PROBLEM REQUIREMENTS:
In the entries below, find the lines that contain the word "lookup" and copy them.
>>
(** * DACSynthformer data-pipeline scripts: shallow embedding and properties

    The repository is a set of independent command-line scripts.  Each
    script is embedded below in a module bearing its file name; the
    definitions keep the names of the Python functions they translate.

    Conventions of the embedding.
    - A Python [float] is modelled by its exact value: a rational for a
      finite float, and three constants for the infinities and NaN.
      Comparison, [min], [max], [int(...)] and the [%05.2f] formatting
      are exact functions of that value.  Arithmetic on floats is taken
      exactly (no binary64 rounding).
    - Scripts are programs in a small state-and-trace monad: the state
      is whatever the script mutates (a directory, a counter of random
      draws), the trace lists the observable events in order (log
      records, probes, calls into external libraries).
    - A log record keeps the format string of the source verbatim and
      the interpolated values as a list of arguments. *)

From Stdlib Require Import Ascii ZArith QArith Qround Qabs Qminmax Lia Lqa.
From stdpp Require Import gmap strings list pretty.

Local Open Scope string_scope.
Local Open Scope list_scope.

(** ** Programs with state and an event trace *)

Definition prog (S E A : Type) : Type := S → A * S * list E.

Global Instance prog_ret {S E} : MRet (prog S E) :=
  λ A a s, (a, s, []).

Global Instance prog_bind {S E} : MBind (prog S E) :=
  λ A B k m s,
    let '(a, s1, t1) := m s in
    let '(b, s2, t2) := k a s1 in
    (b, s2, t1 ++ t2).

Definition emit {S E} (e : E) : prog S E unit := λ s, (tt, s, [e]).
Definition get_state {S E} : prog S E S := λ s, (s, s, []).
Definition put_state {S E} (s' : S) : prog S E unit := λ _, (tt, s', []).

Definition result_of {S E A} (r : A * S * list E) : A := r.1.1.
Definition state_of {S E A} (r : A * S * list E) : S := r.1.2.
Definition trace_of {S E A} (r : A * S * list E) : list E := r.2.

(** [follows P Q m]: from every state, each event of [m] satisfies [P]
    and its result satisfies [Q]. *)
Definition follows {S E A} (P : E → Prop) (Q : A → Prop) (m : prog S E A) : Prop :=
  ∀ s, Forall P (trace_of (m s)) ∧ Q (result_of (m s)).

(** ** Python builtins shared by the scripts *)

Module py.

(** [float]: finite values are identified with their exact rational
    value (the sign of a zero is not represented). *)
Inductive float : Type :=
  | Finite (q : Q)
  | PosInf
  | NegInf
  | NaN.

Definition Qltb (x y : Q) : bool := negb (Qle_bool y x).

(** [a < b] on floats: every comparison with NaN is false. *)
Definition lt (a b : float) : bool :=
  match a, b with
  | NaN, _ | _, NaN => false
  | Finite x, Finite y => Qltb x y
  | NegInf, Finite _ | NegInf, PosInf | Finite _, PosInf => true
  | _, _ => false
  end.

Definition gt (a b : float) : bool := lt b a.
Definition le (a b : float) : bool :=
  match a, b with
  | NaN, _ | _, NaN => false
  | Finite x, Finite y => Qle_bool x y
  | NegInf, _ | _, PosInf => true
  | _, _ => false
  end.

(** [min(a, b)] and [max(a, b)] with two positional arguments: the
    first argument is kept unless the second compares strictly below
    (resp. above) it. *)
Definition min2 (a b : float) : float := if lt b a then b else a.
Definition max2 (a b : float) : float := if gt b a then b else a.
<<
>>
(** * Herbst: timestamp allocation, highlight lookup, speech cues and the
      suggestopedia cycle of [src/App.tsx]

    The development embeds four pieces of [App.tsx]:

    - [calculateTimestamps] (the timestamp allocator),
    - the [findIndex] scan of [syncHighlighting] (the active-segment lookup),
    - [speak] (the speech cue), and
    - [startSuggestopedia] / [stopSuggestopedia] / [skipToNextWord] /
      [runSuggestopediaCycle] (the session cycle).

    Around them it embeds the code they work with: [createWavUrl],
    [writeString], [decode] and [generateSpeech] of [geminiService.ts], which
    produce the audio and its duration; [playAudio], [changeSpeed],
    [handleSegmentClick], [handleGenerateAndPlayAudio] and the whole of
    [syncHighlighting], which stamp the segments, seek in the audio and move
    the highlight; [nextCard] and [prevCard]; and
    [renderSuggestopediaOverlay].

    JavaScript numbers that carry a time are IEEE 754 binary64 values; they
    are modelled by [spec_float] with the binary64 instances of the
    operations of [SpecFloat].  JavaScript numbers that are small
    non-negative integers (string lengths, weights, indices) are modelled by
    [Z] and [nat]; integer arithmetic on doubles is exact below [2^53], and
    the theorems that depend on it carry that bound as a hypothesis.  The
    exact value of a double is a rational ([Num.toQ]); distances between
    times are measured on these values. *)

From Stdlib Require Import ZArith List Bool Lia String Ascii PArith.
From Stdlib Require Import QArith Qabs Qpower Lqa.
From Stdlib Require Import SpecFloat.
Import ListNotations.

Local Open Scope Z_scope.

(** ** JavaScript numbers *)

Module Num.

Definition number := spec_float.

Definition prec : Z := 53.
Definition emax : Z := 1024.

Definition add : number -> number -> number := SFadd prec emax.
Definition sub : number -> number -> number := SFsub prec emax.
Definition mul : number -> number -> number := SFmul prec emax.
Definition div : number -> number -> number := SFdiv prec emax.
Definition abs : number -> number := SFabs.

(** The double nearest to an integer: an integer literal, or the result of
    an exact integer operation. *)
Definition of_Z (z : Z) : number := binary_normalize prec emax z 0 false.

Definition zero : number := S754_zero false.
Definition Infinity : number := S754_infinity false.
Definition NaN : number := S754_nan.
<<
SOLUTION FOR THIS PROBLEM:
(** * Herbst: timestamp allocation, highlight lookup, speech cues and the
    - the [findIndex] scan of [syncHighlighting] (the active-segment lookup),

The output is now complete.